What to work on:
The answer consists solely of the listing's lines from the first through the line containing "Definition RAMDISK_CTRL_MAX_PAYLOAD : Z", each reproduced exactly.

Exercise data:
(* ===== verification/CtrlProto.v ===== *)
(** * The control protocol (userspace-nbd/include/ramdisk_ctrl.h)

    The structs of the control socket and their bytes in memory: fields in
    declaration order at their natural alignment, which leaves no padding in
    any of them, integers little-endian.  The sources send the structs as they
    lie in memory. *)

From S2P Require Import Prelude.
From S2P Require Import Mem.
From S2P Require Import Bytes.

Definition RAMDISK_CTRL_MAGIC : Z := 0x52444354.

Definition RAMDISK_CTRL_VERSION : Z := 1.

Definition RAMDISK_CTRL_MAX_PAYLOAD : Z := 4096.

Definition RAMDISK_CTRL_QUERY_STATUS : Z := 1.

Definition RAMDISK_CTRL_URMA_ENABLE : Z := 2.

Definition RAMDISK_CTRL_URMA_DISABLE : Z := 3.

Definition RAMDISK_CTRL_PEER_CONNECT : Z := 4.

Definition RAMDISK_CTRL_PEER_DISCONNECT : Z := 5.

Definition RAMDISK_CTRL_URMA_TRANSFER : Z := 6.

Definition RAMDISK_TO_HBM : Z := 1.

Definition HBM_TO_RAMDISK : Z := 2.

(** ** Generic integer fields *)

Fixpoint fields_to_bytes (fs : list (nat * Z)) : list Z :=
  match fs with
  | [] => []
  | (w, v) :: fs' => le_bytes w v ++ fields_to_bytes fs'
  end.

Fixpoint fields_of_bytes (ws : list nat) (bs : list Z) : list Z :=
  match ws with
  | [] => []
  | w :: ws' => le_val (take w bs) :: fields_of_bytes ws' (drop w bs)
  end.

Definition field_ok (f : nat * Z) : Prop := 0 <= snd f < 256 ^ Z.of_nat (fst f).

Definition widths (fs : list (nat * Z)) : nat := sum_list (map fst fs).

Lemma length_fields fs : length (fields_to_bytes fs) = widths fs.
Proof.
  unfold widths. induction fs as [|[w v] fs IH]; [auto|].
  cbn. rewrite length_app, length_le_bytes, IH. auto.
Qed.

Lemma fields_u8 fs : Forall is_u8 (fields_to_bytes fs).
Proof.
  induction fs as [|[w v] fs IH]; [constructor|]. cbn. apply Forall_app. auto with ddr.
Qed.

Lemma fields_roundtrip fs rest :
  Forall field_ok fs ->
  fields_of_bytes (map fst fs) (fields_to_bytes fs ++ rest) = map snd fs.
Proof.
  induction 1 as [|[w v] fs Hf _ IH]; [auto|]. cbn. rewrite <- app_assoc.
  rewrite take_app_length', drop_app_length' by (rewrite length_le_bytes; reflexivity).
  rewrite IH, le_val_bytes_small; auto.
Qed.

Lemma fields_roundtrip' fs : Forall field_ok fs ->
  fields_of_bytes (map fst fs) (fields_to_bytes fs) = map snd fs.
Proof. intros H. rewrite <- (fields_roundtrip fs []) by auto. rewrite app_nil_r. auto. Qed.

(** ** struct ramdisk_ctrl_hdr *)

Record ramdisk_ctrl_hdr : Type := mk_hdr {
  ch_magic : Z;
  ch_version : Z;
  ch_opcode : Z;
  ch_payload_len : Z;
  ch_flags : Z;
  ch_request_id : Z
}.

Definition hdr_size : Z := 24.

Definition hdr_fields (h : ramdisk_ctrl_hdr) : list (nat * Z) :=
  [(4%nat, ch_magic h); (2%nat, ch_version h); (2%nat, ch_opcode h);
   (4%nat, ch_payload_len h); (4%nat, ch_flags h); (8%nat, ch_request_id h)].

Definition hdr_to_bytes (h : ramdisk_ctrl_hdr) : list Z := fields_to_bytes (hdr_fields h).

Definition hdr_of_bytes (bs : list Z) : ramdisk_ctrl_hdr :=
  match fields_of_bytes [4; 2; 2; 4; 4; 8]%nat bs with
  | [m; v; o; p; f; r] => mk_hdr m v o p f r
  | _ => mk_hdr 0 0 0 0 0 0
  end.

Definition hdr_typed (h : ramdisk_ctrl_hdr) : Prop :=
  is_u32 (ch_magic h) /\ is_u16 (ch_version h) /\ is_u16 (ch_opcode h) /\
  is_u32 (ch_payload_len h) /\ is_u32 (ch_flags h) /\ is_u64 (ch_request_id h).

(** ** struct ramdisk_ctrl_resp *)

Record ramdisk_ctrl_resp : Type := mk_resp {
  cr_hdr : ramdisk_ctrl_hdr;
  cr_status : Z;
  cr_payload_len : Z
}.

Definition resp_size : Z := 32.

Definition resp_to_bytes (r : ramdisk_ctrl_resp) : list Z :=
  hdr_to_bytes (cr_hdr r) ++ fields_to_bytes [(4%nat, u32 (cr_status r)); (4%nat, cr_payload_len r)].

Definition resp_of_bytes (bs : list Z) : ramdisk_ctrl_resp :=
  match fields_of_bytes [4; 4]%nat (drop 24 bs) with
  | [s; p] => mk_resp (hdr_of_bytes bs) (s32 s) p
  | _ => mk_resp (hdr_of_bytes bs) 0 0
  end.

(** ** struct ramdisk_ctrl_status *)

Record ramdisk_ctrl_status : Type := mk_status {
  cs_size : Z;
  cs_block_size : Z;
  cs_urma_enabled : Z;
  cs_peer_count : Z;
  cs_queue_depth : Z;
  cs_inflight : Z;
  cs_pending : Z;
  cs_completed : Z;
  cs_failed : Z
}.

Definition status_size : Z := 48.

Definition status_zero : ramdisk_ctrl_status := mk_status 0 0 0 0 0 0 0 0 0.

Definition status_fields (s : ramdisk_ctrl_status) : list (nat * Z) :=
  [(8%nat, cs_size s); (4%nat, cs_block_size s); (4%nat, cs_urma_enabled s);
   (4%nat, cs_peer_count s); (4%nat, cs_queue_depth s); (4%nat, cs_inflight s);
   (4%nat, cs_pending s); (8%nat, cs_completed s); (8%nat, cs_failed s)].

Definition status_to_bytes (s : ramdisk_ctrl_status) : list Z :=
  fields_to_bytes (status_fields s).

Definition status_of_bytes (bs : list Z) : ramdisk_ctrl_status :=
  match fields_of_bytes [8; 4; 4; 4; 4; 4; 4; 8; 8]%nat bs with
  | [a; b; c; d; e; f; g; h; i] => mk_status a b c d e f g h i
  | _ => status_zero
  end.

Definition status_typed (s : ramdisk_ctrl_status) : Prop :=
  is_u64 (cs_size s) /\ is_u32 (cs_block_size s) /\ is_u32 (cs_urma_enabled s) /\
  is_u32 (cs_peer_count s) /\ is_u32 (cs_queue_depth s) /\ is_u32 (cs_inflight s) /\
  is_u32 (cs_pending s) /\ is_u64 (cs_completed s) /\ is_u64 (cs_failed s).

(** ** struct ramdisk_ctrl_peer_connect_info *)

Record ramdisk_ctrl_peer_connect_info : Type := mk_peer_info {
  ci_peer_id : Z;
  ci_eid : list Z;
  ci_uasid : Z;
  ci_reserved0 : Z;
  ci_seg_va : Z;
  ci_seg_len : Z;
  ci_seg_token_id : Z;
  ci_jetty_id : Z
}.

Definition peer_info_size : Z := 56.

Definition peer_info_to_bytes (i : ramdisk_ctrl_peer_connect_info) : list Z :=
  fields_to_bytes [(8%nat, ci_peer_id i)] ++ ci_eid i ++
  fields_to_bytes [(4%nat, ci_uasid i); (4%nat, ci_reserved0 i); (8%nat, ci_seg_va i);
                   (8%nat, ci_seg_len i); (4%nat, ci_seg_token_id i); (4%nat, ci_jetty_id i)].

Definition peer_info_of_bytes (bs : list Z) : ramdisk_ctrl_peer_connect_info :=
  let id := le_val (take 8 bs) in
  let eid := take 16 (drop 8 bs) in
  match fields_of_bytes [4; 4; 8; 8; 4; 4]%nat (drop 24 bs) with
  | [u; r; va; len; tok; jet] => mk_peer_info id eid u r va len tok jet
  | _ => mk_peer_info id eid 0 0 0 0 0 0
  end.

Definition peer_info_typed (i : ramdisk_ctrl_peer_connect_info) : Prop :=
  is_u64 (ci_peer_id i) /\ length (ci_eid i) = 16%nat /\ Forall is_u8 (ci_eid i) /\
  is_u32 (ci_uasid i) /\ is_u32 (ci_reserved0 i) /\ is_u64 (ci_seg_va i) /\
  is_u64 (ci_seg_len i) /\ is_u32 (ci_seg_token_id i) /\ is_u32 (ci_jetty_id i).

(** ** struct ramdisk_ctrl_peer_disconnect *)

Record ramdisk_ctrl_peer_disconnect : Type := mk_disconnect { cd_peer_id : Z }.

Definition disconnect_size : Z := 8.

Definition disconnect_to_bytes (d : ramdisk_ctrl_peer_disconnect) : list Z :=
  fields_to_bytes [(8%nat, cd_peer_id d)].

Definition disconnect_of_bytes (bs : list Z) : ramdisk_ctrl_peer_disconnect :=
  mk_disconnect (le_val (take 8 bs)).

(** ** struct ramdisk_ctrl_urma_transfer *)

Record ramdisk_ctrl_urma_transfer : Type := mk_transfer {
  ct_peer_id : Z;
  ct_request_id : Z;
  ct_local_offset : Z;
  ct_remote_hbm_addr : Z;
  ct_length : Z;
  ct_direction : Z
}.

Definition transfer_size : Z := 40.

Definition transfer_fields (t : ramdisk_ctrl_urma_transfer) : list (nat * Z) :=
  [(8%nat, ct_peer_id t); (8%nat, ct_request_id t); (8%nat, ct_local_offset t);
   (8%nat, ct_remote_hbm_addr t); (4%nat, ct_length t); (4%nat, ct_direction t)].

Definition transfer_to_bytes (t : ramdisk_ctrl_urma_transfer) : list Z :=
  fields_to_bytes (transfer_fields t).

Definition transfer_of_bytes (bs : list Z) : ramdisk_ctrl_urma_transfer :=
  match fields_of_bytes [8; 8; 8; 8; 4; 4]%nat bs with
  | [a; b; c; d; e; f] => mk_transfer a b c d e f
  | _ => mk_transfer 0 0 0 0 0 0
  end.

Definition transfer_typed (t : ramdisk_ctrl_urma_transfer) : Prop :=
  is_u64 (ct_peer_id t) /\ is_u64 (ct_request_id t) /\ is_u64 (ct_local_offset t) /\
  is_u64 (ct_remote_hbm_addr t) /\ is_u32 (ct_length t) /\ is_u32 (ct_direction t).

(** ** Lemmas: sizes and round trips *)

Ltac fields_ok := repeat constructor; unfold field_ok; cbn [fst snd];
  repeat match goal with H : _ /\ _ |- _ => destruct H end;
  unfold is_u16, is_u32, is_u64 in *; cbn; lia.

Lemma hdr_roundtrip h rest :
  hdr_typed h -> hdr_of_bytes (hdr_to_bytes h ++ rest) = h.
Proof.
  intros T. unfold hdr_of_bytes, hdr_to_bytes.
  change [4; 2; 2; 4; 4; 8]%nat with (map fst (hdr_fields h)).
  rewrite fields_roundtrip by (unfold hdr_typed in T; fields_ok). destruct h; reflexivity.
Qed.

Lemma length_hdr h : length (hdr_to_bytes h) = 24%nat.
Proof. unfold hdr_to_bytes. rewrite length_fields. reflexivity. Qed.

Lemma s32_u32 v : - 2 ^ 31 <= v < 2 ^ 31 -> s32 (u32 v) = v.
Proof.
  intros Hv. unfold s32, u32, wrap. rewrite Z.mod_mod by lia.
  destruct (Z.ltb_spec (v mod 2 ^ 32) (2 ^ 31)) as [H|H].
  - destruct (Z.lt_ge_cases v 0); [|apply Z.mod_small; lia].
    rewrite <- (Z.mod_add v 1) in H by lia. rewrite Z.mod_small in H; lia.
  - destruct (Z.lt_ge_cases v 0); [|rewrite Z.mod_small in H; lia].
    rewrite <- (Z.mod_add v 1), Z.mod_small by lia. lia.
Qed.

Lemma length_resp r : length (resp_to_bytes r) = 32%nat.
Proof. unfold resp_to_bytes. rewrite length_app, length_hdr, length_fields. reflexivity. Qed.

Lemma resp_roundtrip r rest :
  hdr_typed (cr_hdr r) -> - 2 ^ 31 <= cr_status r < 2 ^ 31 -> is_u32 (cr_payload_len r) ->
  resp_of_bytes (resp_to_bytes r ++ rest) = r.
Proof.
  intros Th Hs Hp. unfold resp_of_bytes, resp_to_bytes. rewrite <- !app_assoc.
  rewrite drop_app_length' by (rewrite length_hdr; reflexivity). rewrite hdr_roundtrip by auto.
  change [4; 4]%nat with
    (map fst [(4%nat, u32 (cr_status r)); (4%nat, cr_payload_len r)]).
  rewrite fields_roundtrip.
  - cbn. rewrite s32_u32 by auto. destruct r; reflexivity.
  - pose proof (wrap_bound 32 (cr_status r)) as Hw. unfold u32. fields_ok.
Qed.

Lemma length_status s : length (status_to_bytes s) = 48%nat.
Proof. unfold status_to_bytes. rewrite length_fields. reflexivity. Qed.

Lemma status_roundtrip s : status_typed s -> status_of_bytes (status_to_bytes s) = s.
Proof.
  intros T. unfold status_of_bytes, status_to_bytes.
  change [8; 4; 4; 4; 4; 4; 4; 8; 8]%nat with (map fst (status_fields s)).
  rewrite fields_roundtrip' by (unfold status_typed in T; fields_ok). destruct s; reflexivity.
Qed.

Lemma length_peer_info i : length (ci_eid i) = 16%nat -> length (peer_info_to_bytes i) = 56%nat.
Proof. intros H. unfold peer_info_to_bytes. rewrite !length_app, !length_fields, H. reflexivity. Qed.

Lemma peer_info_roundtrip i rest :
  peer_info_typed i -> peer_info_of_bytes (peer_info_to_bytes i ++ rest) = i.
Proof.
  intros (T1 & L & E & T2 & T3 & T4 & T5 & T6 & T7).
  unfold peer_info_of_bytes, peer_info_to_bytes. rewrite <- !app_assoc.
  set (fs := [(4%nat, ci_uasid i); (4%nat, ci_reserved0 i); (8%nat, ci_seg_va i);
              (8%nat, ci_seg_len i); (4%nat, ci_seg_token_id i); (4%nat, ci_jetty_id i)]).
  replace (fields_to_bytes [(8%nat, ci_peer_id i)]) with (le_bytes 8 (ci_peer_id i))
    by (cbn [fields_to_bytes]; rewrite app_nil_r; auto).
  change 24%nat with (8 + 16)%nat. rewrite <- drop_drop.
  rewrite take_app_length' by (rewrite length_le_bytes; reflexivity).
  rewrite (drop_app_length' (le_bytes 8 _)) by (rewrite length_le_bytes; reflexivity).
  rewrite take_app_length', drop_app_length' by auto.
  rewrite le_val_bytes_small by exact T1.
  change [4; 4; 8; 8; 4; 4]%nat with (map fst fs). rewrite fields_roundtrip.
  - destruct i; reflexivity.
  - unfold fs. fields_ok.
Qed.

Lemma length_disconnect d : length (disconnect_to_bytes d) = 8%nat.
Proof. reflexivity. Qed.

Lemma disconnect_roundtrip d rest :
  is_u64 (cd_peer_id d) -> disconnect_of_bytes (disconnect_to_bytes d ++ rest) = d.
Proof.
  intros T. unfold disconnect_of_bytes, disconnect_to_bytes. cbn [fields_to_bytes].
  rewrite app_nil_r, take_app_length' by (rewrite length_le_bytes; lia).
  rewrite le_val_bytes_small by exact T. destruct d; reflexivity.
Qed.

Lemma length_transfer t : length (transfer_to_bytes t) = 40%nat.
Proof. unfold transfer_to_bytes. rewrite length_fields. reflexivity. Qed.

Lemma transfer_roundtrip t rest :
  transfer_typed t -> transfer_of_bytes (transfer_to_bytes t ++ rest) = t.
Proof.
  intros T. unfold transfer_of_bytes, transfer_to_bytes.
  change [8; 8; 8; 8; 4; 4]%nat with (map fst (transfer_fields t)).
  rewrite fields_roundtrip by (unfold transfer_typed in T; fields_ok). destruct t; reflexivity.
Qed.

Output of the exercise:
(* ===== verification/CtrlProto.v ===== *)
(** * The control protocol (userspace-nbd/include/ramdisk_ctrl.h)

    The structs of the control socket and their bytes in memory: fields in
    declaration order at their natural alignment, which leaves no padding in
    any of them, integers little-endian.  The sources send the structs as they
    lie in memory. *)

From S2P Require Import Prelude.
From S2P Require Import Mem.
From S2P Require Import Bytes.

Definition RAMDISK_CTRL_MAGIC : Z := 0x52444354.

Definition RAMDISK_CTRL_VERSION : Z := 1.

Definition RAMDISK_CTRL_MAX_PAYLOAD : Z := 4096.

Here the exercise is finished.